**Given information**
<<<<
(** [m * 10 ^ e], correctly rounded. *)
Definition of_decimal (negative : bool) (m : N) (e : Z) : spec_float :=
  match m with
  | N0 => S754_zero negative
  | Npos p =>
    if 0 <=? e then binary_round f_prec f_emax negative (p * Z.to_pos (10 ^ e)) 0
    else let '(q, ex, l) := SFdiv_core_binary f_prec f_emax (Zpos p) 0 (10 ^ (- e)) 0 in
         binary_round_aux f_prec f_emax negative q ex l
  end.

(** [str::parse::<f32>] *)
Definition f32_from_str (s : string) : option f32 :=
  let '(negative, r) := match s with
                        | String "-" r => (true, r)
                        | String "+" r => (false, r)
                        | _ => (false, s)
                        end in
  match parse_number r with
  | Some (m, e) => Some (encode (of_decimal negative m e))
  | None =>
    let name := to_ascii_lowercase r in
    if String.eqb name "inf" || String.eqb name "infinity" then Some (encode (S754_infinity negative))
    else if String.eqb name "nan" then Some (encode S754_nan) else None
  end.

Example parse_tenth : f32_from_str "0.1" = Some 1036831949%N ∧ f32_from_str "-1e-60" = Some 2147483648%N ∧
  f32_from_str ".5E+0" = Some 1056964608%N ∧ f32_from_str "e1" = None ∧ f32_from_str "1.0.0" = None.
Proof. vm_compute. done. Qed.

(** * Binary64 *)

(** [f64::from(x)] of a finite value: every one is a normal number of binary64, or zero. *)
Definition widen (x : f32) : N :=
  match decode x with
  | S754_finite s m e =>
    let d := Zpos (digits2_pos m) in
    let m' := Z.to_N (Z.shiftl (Zpos m) (53 - d)) in
    ((if s then 2 ^ 63 else 0) + Z.to_N (e + d + 1022) * 2 ^ 52 + (m' - 2 ^ 52))%N
  | S754_zero s => (if s then 2 ^ 63 else 0)%N
  | S754_infinity s => ((if s then 2 ^ 63 else 0) + 2047 * 2 ^ 52)%N
  | S754_nan => (2047 * 2 ^ 52 + 2 ^ 51)%N
  end.

Example widen_samples : widen 1065353216 = 4607182418800017408%N ∧ widen 1 = 3936146074321813504%N.
Proof. vm_compute. done. Qed.

Definition f32_zero : f32 := 0.
Definition f32_neg_zero : f32 := 2147483648.
Definition f32_one : f32 := 1065353216.
(** [f32::EPSILON], 2^-23 *)
Definition f32_epsilon : f32 := 872415232.

Example three_four_five :
  f32_sqrt (f32_add (f32_mul 1077936128 1077936128) (f32_mul 1082130432 1082130432)) = 1084227584%N ∧
  f32_div 1077936128 1084227584 = 1058642330%N.
Proof. split; vm_compute; reflexivity. Qed.

(** ** The fields *)

Lemma land_mask n k : N.land n (N.ones k) = (n mod 2 ^ k)%N.
Proof. apply N.land_ones. Qed.

Lemma fields_parts s ex m :
  (ex < 256)%N → (m < 8388608)%N →
  N.land (N.shiftr (fields s ex m) 23) 255 = ex ∧ N.land (fields s ex m) 8388607 = m ∧ N.testbit (fields s ex m) 31 = s.
Proof.
  intros He Hm. change 255%N with (N.ones 8). change 8388607%N with (N.ones 23). rewrite !land_mask, N.shiftr_div_pow2.
  change (2 ^ 23)%N with 8388608%N. change (2 ^ 8)%N with 256%N. unfold fields.
  assert (∀ b, ((b * 256 * 8388608 + ex * 8388608 + m) / 8388608 = b * 256 + ex)%N) as Hd.
  { intros b. symmetry. apply (N.div_unique _ _ _ m); lia. }
  assert (∀ b, ((b * 256 * 8388608 + ex * 8388608 + m) mod 8388608 = m)%N) as Hmod.
  { intros b. symmetry. apply (N.mod_unique _ _ (b * 256 + ex)); lia. }
  replace ((if s then 2147483648 else 0) + ex * 8388608 + m)%N with ((if s then 1 else 0) * 256 * 8388608 + ex * 8388608 + m)%N
    by (destruct s; lia).
  rewrite Hd, Hmod. split_and!; [|done|].
  - symmetry. apply (N.mod_unique _ _ (if s then 1 else 0)); destruct s; lia.
  - rewrite N.testbit_eqb. change (2 ^ 31)%N with 2147483648%N. destruct s.
    + replace (_ / 2147483648)%N with 1%N; [done|]. apply (N.div_unique _ _ _ (ex * 8388608 + m)); lia.
    + rewrite N.div_small by lia. done.
Qed.

(** Finite, by class. *)
Definition sf_finite (x : spec_float) : bool :=
  match x with S754_zero _ | S754_finite _ _ _ => true | _ => false end.
(* ===== verification/Scheduler.v ===== *)
(** The per-model scheduler of [crates/impossible-server/src/runtime.rs]: the
    engine interface, resource policy, admission checks, dynamic batching, native
    execution and the publication of results.

    Time passes and flags change between the calls the code makes, so every
    operation takes the views it observes: the cancellation store, the clock and
    the model's [accepting] flag, one view per request it visits.  Theorems hold for
    all views, hence for every interleaving with cancellation, deadlines and
    shutdown. *)

From Stdlib Require Import NArith Lia Ascii.
From stdpp Require Import base strings sorting list.
From S2P Require Import Prelude Core Cancellation Config.

Local Open Scope string_scope.
Local Open Scope list_scope.

Module Scheduler.

(** * Contracts and policy *)

(** [struct RuntimeModelContract] *)
Record RuntimeModelContract := mk_RuntimeModelContract {
  identity : ResolvedModelIdentity;
  native_dimensions : N;
}.

(** [identity_is_complete] *)
Definition identity_is_complete (i : ResolvedModelIdentity) : bool :=
  forallb (λ v, negb (is_blank v)) (identity_fields i).

(** [RuntimeModelContract::new] *)
Definition RuntimeModelContract_new (i : ResolvedModelIdentity) (native : N)
    : result EngineFailure RuntimeModelContract :=
  ensure negb ((native =? 0)%N || negb (identity_is_complete i)) else public Internal in
  Ok (mk_RuntimeModelContract i native).

(** [validate_runtime_contract] *)
Definition validate_runtime_contract (requested : RequestedModel) (c : RuntimeModelContract)
    : result EngineFailure unit :=
  ensure negb ((native_dimensions c =? 0)%N || negb (String.eqb (canonical_id (identity c)) (rm_str requested))
               || negb (identity_is_complete (identity c))) else public InferenceFailed in
  Ok tt.

(** [trait RuntimeEngine]; [None] is a call that panicked. *)
Class RuntimeEngine := {
  model_contract : RequestedModel → option (result EngineFailure RuntimeModelContract);
  preflight : RequestedModel → EmbeddingBatch → EmbedOptions → option (result EngineFailure EmbeddingBatchCost);
  embed : RequestedModel → EmbeddingBatch → ExecutionControl → EmbedOptions →
          option (result EngineFailure EmbeddingOutput);
}.

(** The loop of the default [RuntimeEngine::preflight]. *)
Fixpoint default_cost (toks m : N) (ins : list string) : result EngineFailure (N * N) :=
  match ins with
  | [] => Ok (toks, m)
  | i :: ins =>
    let? l := ok_or (checked_add usize_max (str_len i) 2) (public InvalidRequest) in
    let l := N.max l 1 in
    let? toks := ok_or (checked_add usize_max toks l) (public InvalidRequest) in
    default_cost toks (N.max m l) ins
  end.
(** The default [RuntimeEngine::preflight]. *)
Definition default_preflight (b : EmbeddingBatch) : result EngineFailure EmbeddingBatchCost :=
  let? '(toks, m) := default_cost 0 0 (inputs b) in
  EmbeddingBatchCost_new (len (inputs b)) toks m.

(** [struct BatchPolicy] *)
Record BatchPolicy := mk_BatchPolicy {
  queue_depth : N;
  max_items : N;
  max_input_bytes : N;
  max_request_bytes : N;
  max_tokens : N;
  max_batch_items : N;
  max_batch_tokens : N;
  max_batch_wait : N;
  blocking_concurrency : N;
  request_timeout : N;
}.

(** [Default for BatchPolicy] *)
Definition BatchPolicy_default : BatchPolicy :=
  mk_BatchPolicy 256 128 (256 * 1024) (1024 * 1024) 32768 128 32768 (from_millis 4) 4 (from_secs 30).

Inductive LifecycleError :=
| InvalidPolicy | InitializationFailed | ShuttingDown | NotFound | AlreadyLoaded
| InUse | LoadFailed | InstallFailed | DeleteFailed.

#[global] Instance LifecycleError_eq_dec : EqDecision LifecycleError.
Proof. solve_decision. Defined.

(** [Display for LifecycleError] *)
Definition LifecycleError_display (e : LifecycleError) : string :=
  match e with
  | InvalidPolicy => "runtime policy is invalid"
  | InitializationFailed => "runtime initialization failed"
  | ShuttingDown => "the service is shutting down"
  | NotFound => "the model is not registered"
  | AlreadyLoaded => "the model is already loaded"
  | InUse => "the model is in use"
  | LoadFailed => "model loading failed"
  | InstallFailed => "model installation failed"
  | DeleteFailed => "model deletion failed"
  end.

(** [BatchPolicy::validate] *)
Definition policy_validate (p : BatchPolicy) : result LifecycleError BatchPolicy :=
  ensure negb ((queue_depth p =? 0) || (max_items p =? 0) || (max_input_bytes p =? 0)
               || (max_request_bytes p =? 0) || (max_tokens p =? 0) || (max_batch_items p =? 0)
               || (max_batch_tokens p =? 0) || (blocking_concurrency p =? 0) || (request_timeout p =? 0)
               || (max_batch_items p <? max_items p) || (max_request_bytes p <? max_input_bytes p)
               || (max_batch_tokens p <? max_tokens p))%N
    else InvalidPolicy in
  Ok p.

(** [BatchPolicy::from_limits] *)
Definition from_limits (l : Config.Limits) (wait : N) : BatchPolicy :=
  mk_BatchPolicy (Config.max_queue_depth l) (Config.max_items l) (Config.max_input_bytes l)
    (Config.max_request_bytes l) (Config.max_tokens l) (Config.max_batch_items l)
    (Config.max_batch_tokens l) wait (Config.max_concurrency l)
    (from_millis (Config.request_timeout l)).

(** The loop of [validate_raw_inputs]. *)
Fixpoint validate_raw_from (max_input max_request total : N) (ins : list string) : result EngineFailure unit :=
  match ins with
  | [] => Ok tt
  | i :: ins =>
    ensure negb (max_input <? str_len i)%N else public InvalidRequest in
    let? total := ok_or (checked_add usize_max total (str_len i)) (public InvalidRequest) in
    ensure negb (max_request <? total)%N else public InvalidRequest in
    validate_raw_from max_input max_request total ins
  end.
(** [validate_raw_inputs] *)
Definition validate_raw_inputs (ins : list string) (max_input max_request : N) : result EngineFailure unit :=
  validate_raw_from max_input max_request 0 ins.

(** * Requests and views *)

(** What one visit to a request observes. *)
Record View := mk_View { v_store : Store; v_now : N; v_accepting : bool }.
>>>>
**What you need to do**
Wherever the word "NotFound" appears in the entries above, copy that whole line.

**Response area**
| InvalidPolicy | InitializationFailed | ShuttingDown | NotFound | AlreadyLoaded
  | NotFound => "the model is not registered"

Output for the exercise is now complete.